> **ABOUT THIS TASK**
Although the data below holds other lines too, output only those from the line with "Lemma search_and_copy_files_try_pairs (source" up to and including the line with "end) by reflexivity.", exactly as they appear.
====== SOURCE DATA ======
(** The first statements of a [try] block, which only read. *)
Lemma lwp_check {L A} (p : path) (e : exn) (k : M (L * W) A)
    (Q : A -> L -> Prop) (E : L -> Prop) (l : L) (w : W) :
  E l ->
  (os_path_exists p w = true -> lwp k Q E (l, w)) ->
  lwp (found <- liftW (path_exists p) ;;
       (if negb found then raise e else ret tt) ;;; k) Q E (l, w).
Proof.
  intros HE Hk. unfold lwp, bind at 1, liftW at 1, path_exists. cbn [fst snd].
  destruct (os_path_exists p w) eqn:Hp; cbn [negb].
  - unfold bind at 1, ret at 1. apply Hk. reflexivity.
  - unfold bind at 1, raise at 1. exact HE.
Qed.

Lemma lwp_read_manifest {L A} (csv_file : path)
    (k : string + list ManifestEntry -> M (L * W) A)
    (Q : A -> L -> Prop) (E : L -> Prop) (l : L) (w : W) :
  lwp (k (read_csv_with_encoding_detection csv_file w)) Q E (l, w) ->
  lwp (csv_result <- read (read_csv_with_encoding_detection csv_file) ;;
       k csv_result) Q E (l, w).
Proof. intros Hk. exact Hk. Qed.

Lemma lwp_make_target {L A} (target : path) (k : M (L * W) A)
    (Q : A -> L -> Prop) (E : L -> Prop) (l : L) (w : W) :
  E l ->
  lwp k Q E
    (l, if os_path_exists target w then w else snd (os_makedirs target w)) ->
  lwp (found <- liftW (path_exists target) ;;
       (if negb found then liftW (os_makedirs target) else ret tt) ;;; k)
    Q E (l, w).
Proof.
  intros HE Hk. unfold lwp, bind at 1, liftW at 1, path_exists. cbn [fst snd].
  destruct (os_path_exists target w) eqn:Hp; cbn [negb].
  - unfold bind at 1, ret at 1. exact Hk.
  - unfold bind at 1, liftW at 1. cbn [fst snd].
    destruct (os_makedirs target w) as [[[]|e] w1]; cbn [snd] in Hk;
      [exact Hk | exact HE].
Qed.

Lemma search_and_copy_files_try_pairs (source target csv_file : path)
    (cut_mode : bool) (mode : option string) (w0 : W) :
  let c := SearchAndCopyFiles source target csv_file cut_mode mode in
  let rel := transferred c (manifest_data c w0) in
  lwp (search_and_copy_files_try source target csv_file cut_mode
         (conflict_mode_or_default mode))
    (fun _ l' => paired rel copied_files l')
    (fun l' => paired rel copied_files l' \/ paired_ahead rel copied_files l')
    (@init_locals (string * string), w0).
Proof.
  intros c rel.
  assert (Hinit : paired rel copied_files (@init_locals (string * string)))
    by constructor.
  unfold search_and_copy_files_try.
  apply lwp_check; [left; exact Hinit|]. intros _.
  apply lwp_make_target; [left; exact Hinit|].
  apply lwp_check; [left; exact Hinit|]. intros _.
  apply lwp_read_manifest.
  assert (Hdata : manifest_data c w0
                  = match read_csv_with_encoding_detection csv_file
                            (if os_path_exists target w0 then w0
                             else snd (os_makedirs target w0)) with
                    | inr data => data
                    | inl _ => []
                    end) by reflexivity.
  destruct (read_csv_with_encoding_detection csv_file
              (if os_path_exists target w0 then w0
               else snd (os_makedirs target w0))) as [error|data].
  - apply lwp_raise. left. exact Hinit.
  - subst rel. rewrite Hdata in *. repeat lwp_step; [|left; exact Hinit].
    eapply lwp_conseq;
      [apply (search_loop_pairs source target csv_file cut_mode mode), Hinit
      | | auto].
    intros u l1 Hl1 v1. lwp_step. exact Hl1.
Qed.
(** The findings a run leaves behind, errors first, as the summary
    partitions them. *)
Definition findings (summary : ValidationSummary) : list ValidationResult :=
  ValidationSummary.errors summary
  ++ ValidationSummary.warnings summary
  ++ ValidationSummary.info summary.

(** The fatal cases of a run: the root is missing, the root is not a
    directory, the settings document is absent, or the document is there
    and the YAML parser throws on its text. *)
Inductive fatal (fs : FileSystem) (path : string) : Prop :=
| root_missing :
    existsSync fs path = false -> fatal fs path
| root_not_directory :
    existsSync fs path = true -> isDirectory fs path = false -> fatal fs path
| settings_absent :
    existsSync fs path = true -> isDirectory fs path = true ->
    existsSync fs (join path "stencil-settings.yml") = false -> fatal fs path
| parse_failure (content : string) (e : thrown) :
    existsSync fs path = true -> isDirectory fs path = true ->
    existsSync fs (join path "stencil-settings.yml") = true ->
    readFileSync fs (join path "stencil-settings.yml") = Returns content ->
    parseYaml content = Throws e -> fatal fs path.

(** The finding of the reference check for one declared path. *)
Definition reference_finding (fs : FileSystem) (path file : string)
  : ValidationResult :=
  if existsSync fs (join path file)
  then reference_exists (join path file) file
  else reference_missing (join path file) file.

End Engine.

(** The strings among the entries of a sequence. *)
Definition string_items (v : option jsval) : list string :=
  flat_map (fun x => match x with JString s => [s] | _ => [] end) (elements v).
======
> **RESPONSE**
Lemma search_and_copy_files_try_pairs (source target csv_file : path)
    (cut_mode : bool) (mode : option string) (w0 : W) :
  let c := SearchAndCopyFiles source target csv_file cut_mode mode in
  let rel := transferred c (manifest_data c w0) in
  lwp (search_and_copy_files_try source target csv_file cut_mode
         (conflict_mode_or_default mode))
    (fun _ l' => paired rel copied_files l')
    (fun l' => paired rel copied_files l' \/ paired_ahead rel copied_files l')
    (@init_locals (string * string), w0).
Proof.
  intros c rel.
  assert (Hinit : paired rel copied_files (@init_locals (string * string)))
    by constructor.
  unfold search_and_copy_files_try.
  apply lwp_check; [left; exact Hinit|]. intros _.
  apply lwp_make_target; [left; exact Hinit|].
  apply lwp_check; [left; exact Hinit|]. intros _.
  apply lwp_read_manifest.
  assert (Hdata : manifest_data c w0
                  = match read_csv_with_encoding_detection csv_file
                            (if os_path_exists target w0 then w0
                             else snd (os_makedirs target w0)) with
                    | inr data => data
                    | inl _ => []
                    end) by reflexivity.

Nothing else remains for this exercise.